> _WHAT TO PRODUCE_: Copy out each line of the data that holds the string "rewrite".

> _Stored records_:
======

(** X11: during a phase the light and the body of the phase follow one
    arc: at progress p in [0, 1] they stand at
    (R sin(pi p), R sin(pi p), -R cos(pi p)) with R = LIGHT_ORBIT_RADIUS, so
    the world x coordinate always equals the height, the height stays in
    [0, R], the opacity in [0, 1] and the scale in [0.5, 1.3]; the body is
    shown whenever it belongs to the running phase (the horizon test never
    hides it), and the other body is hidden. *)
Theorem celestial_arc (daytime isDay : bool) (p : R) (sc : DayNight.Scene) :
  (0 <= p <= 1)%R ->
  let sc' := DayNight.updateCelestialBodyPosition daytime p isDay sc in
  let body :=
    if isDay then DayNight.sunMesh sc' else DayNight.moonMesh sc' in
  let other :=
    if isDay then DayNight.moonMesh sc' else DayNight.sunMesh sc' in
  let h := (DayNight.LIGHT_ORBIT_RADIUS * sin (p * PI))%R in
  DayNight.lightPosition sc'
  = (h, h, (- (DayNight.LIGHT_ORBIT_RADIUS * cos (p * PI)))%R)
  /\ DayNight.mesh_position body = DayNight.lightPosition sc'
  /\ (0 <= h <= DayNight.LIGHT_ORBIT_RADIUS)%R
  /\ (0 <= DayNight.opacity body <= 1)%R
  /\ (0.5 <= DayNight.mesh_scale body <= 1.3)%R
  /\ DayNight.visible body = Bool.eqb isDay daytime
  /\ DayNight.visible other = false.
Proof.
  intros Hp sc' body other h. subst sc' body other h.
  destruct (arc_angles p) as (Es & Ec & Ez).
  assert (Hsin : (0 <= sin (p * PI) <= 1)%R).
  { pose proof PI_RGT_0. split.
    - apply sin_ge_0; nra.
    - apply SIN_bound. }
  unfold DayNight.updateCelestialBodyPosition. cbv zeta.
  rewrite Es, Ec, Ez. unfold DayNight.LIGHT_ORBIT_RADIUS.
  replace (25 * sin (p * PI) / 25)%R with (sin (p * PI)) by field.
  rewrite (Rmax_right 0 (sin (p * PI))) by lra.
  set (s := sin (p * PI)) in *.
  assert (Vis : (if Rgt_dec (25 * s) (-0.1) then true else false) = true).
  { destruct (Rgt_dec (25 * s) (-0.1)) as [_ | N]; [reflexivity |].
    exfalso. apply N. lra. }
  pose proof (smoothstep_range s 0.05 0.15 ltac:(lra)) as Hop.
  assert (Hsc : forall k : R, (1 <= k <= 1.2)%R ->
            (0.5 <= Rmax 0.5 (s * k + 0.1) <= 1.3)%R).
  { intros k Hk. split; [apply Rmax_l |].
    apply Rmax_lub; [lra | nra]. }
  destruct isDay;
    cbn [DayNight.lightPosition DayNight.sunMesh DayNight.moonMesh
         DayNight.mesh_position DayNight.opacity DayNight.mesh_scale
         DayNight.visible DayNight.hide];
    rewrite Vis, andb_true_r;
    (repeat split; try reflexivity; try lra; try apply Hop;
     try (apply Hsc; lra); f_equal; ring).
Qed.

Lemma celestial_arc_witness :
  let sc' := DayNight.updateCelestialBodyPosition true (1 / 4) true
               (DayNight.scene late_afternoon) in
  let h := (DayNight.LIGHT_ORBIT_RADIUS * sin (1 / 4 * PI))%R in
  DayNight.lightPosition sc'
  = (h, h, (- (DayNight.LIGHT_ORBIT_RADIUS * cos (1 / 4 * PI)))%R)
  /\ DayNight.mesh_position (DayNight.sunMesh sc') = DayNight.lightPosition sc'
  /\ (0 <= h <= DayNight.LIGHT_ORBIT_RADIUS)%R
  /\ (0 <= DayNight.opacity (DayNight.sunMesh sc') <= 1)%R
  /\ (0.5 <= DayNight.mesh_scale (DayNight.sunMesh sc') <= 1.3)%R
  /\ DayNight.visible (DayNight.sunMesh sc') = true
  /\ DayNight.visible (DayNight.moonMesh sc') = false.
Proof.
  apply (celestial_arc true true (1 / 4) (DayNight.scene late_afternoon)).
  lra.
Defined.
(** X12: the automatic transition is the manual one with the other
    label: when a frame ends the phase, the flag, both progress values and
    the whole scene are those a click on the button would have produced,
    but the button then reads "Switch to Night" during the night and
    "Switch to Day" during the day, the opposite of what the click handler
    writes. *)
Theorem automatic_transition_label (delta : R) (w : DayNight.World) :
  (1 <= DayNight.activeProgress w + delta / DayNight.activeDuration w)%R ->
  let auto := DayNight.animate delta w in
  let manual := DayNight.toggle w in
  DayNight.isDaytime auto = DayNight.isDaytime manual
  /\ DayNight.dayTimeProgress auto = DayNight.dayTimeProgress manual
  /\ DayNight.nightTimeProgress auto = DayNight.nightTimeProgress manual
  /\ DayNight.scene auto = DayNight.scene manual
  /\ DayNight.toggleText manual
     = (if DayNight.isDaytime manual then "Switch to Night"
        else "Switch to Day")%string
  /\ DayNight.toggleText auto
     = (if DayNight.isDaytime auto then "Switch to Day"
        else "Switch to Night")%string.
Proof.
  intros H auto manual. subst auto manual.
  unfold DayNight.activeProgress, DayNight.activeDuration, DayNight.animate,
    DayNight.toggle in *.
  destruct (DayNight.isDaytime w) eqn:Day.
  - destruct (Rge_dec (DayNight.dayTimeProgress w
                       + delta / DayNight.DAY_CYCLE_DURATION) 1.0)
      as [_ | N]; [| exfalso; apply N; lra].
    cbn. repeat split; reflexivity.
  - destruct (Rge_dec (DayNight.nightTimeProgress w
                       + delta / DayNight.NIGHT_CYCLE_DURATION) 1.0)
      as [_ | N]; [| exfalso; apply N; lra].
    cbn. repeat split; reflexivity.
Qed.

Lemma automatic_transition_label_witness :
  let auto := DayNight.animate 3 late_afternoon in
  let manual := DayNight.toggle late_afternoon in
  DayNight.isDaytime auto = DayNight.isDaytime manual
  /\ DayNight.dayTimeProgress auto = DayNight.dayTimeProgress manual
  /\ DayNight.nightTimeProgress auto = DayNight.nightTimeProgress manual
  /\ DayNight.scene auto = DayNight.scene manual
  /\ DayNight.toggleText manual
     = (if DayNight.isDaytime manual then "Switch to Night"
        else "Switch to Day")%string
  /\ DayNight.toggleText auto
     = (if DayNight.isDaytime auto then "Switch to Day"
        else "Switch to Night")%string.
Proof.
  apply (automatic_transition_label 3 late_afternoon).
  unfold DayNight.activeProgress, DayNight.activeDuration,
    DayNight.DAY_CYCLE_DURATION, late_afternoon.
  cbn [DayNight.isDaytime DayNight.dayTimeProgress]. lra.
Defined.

======

> _EXERCISE RESULT_:
  rewrite Es, Ec, Ez. unfold DayNight.LIGHT_ORBIT_RADIUS.
  rewrite (Rmax_right 0 (sin (p * PI))) by lra.
    rewrite Vis, andb_true_r;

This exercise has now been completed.